I guess there are situations where a venomous snake could down you in a couple of minutes, but as a general rule you are going to have some amount of time to get sorted and call an ambulance, I remember Ray Hunter getting bitten by that big EDB last year and he was unconcious in about 15mins.


----------



## Sid.lola (Jan 10, 2008)

chondro13 said:


> But yeah.. this is a very long way of saying i think large boids should be restricted but not necessarily added to DWA...
> 
> :whistling2:


That's what I think. They should have an seperate license, just a form you have to fill in to register as a big boid keeper and show that you're aware of their needs and capabilities before you can get one.


----------



## Declan123 (Dec 29, 2007)

I don't think large constrictors should be on DWAL,

But.

I feel that there should be some kind of lisence, or "test" just to stop every Tom, Dick and Harry getting one,

But..

You can get pretty much anything when you know the right people, and for how many large constrictors are about in the UK, getting one, would be pretty simple, even if lisences were needed.


Therefore, 

I can't personally see them ever going on a lisence.


----------



## metallica fish (May 5, 2009)

excession said:


> I think the fact that just _ANYONE_ can walk into a pet shop and walk out 5 mins later with a foot long Burmese is just plan wrong.
> 
> I think there should be some guidance in place regarding the sale of the massive pythons and indeed the larger boas, but I dont feel they should be full DWA. I think there is some middle ground somewhere for this.

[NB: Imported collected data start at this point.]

(* ===== verification/CallControl.v ===== *)
(** * Call control

    [apps/engine/src/calls/call-control.ts]: hold, park, transfer, pickup and recording
    on a call that is up, and the release of all of it when a leg ends. Each method is a
    program of [Async.v] that waits where the source awaits, over one state: the maps of
    the class, the live legs of the instance (aggregates of Channel.v behind the
    registry), the park registry of the instance, whose methods run here as they are,
    and the cancel keys that are armed. A consultation and a timer are objects that
    outlive their place in a map, so they live in heaps. What the media server, the
    routing walk, the broker and another instance answer is a value of [Answer]; an
    awaited call may throw. Reasons are values of [Reason], their prose is left out. *)

From S2P Require Import Prelude HangupCauses ChannelState CallState Bridge Kv Async Claims.
From S2P Require Channel Park Transfer ParkRegistry TimeConditions Resolve.

Module CallControl.
Import Channel.Channel.
Import (coercions) ParkRegistry.ParkRegistry.

(** ** Data *)
Abbreviation ParkedCall := ParkRegistry.ParkRegistry.ParkedCall.
Abbreviation Parking := ParkRegistry.ParkRegistry.Parking.

Record ParkLot := {
  lot_parkLotId : string;
  lot_slotStart : Z;
  lot_slotEnd : Z;
  lot_timeoutSeconds : option Z;
  lot_mohClass : option string }.

Definition lot_range (l : ParkLot) : Park.Park.ParkSlotRangeBounds :=
  {| Park.Park.slotStart := lot_slotStart l; Park.Park.slotEnd := lot_slotEnd l |}.

Record RouteRequest := {
  route_destination : string;
  route_context : string;
  route_callerIdNumber : option string;
  route_callerIdName : option string }.

Inductive RouteStatus := route_bridged | route_hangup | route_aborted | route_exhausted | route_unresolved.

#[global] Instance RouteStatus_eq_dec : EqDecision RouteStatus.
Proof. solve_decision. Defined.

Record PickupCandidate := { ringingLeg : Leg; callerLeg : Leg; ringingSinceMs : Z }.

Record CallControlSettings := {
  application : string;
  recordingFormat : string;
  snoopTimeoutMs : Z;
  recordingStopTimeoutMs : Z;
  defaultParkTimeoutSeconds : Z;
  transferContext : string }.

Definition DEFAULT_CALL_CONTROL_SETTINGS : CallControlSettings := {|
  application := "optimiq-engine";
  recordingFormat := "wav";
  snoopTimeoutMs := 5000;
  recordingStopTimeoutMs := 5000;
  defaultParkTimeoutSeconds := 120;
  transferContext := "internal" |}.

Inductive PickupKind := pickup_directed | pickup_group.

Inductive ParkHandoffRefusalReason :=
| bad_request | not_parked | claim_superseded | channel_gone | unreachable_channel
| media_failed | shutting_down | internal.
Definition usable (s : Control) (leg : Leg) : Prop :=
  live s leg ∧ leg_isTearingDown s leg = false ∧ leg_isAnswered s leg = true.

Lemma leaves_usable leg s : usable s leg → leaves (refuseIfUnusable leg) s [] s (Ok None).
Proof. intros (_ & Ht & Ha). apply leaves_still. intros b l. unfold refuseIfUnusable. by rewrite runs_reads, Ht, Ha. Qed.

Lemma the_apply leg op s : live s leg → the (apply_leg leg op s) leg = channel_next (the s leg) op.
Proof. intros [a Ha]. unfold the, apply_leg. cbn. by rewrite lookup_alter, decide_True, Ha. Qed.

Lemma the_apply_other leg leg' op s :
  leg_ref leg ≠ leg_ref leg' → the (apply_leg leg op s) leg' = the s leg'.
Proof. intros Hne. unfold the, apply_leg. cbn. by rewrite lookup_alter_ne. Qed.

Lemma live_apply leg leg' op s : live (apply_leg leg op s) leg' ↔ live s leg'.
Proof. unfold live, apply_leg. cbn. by rewrite lookup_alter_is_Some. Qed.

(** What one call does to the fields that matter here. *)
Definition bridge_after (op : channel_op) (b : option string) : option string :=
  match op with OpSetBridge b' => b' | _ => b end.

Definition peer_after (op : channel_op) (p : option string) : option string :=
  match op with
  | OpSetVariable n v => if bool_decide (n = BRIDGE_PEER_VARIABLE) then Some v else p
  | OpClearVariable n => if bool_decide (n = BRIDGE_PEER_VARIABLE) then None else p
  | _ => p
  end.

Definition cause_after (op : channel_op) (c : option HangupCause) : option HangupCause :=
  match op, c with OpMarkHangup cause _ _, None => Some cause | _, _ => c end.

Definition callState_after (op : channel_op) (c : CallState.CallState) : CallState.CallState :=
  match op with
  | OpForceCallState n | OpTryCallStateTo n => if CallState.isValidCallStateTransition c n then n else c
  | _ => c
  end.

Definition held_after (op : channel_op) (h : bool) : bool :=
  match op with
  | OpAddFlag f => bool_decide (f = flag_hold) || h
  | OpRemoveFlag f => negb (bool_decide (f = flag_hold)) && h
  | _ => h
  end.

Lemma addFlag_kept a f :
  bridgeId (snapshotValue (addFlag a f)) = bridgeId (snapshotValue a) ∧
  hangupCause (snapshotValue (addFlag a f)) = hangupCause (snapshotValue a) ∧
  callState (snapshotValue (addFlag a f)) = callState (snapshotValue a) ∧
  variables (snapshotValue (addFlag a f)) = variables (snapshotValue a).
Proof. unfold addFlag. by case_match. Qed.

Ltac next_cases op :=
  channel_op_cases op; unfold markAnswered, Channel.Channel.markHangup; cbn [bridge_after cause_after callState_after];
  repeat case_match; try done;
  try match goal with |- context [addFlag ?a ?f] => destruct (addFlag_kept a f) as (E1 & E2 & E3 & E4) end.

Lemma next_bridge a op : bridgeId (snapshotValue (channel_next a op)) = bridge_after op (bridgeId (snapshotValue a)).
Proof. next_cases op; exact E1. Qed.

Lemma next_cause a op : hangupCause (snapshotValue (channel_next a op)) = cause_after op (hangupCause (snapshotValue a)).
Proof. next_cases op; try (etrans; [exact E2|]); simpl; by repeat case_match. Qed.

Lemma next_callState_after a op :
  callState (snapshotValue (channel_next a op)) = callState_after op (callState (snapshotValue a)).
Proof. next_cases op; exact E3. Qed.

Lemma next_peer a op :
  variables (snapshotValue (channel_next a op)) !! BRIDGE_PEER_VARIABLE =
  peer_after op (variables (snapshotValue a) !! BRIDGE_PEER_VARIABLE).
Proof.
  next_cases op; try (by etrans; [by apply (f_equal (λ m, m !! BRIDGE_PEER_VARIABLE)); exact E4|]); simpl.
  - by rewrite lookup_insert_ne.
  - case_bool_decide as Hn; [rewrite Hn; apply lookup_insert_eq|by apply lookup_insert_ne].
  - bool_simpl. case_bool_decide as Hn; [|done]. subst name. by apply eq_None_not_Some.
  - bool_simpl. case_bool_decide as Hn; [rewrite Hn; apply lookup_delete_eq|by apply lookup_delete_ne].
Qed.

(** ** Hold and its end *)
Definition held_of (s : Control) (leg : Leg) (soft : bool) : HeldLeg := {|
  held_mediaChannelId := leg_ari leg; held_bridgeId := leg_bridgeId s leg;
  held_peerMediaChannelId := leg_peerMediaChannelId s leg;
  held_peerLegId := leg_channelId <$> legFor s (default "" (leg_peerMediaChannelId s leg));
  signalled := negb soft; heldAtMs := now |}.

the pet shop round the corner from me would let anyone walk out with a snake like that. you have to know what your talking about and you get asked loads of questions. im sure this accident will make more pet shops like that too.


----------



## bignosesmum (Feb 29, 2008)

The DWA is primarily there for public safety, i am amazed that VERY LARGE snakes are not already listed as they could potentially kill a human if they got loose. There are many species listed that would be far less dangerous so it surely makes sense to include these??

As for it causing problems for current keepers, if the enclosure and security is sufficient and the owner is responsible they shouldnt have any problems aquiring one.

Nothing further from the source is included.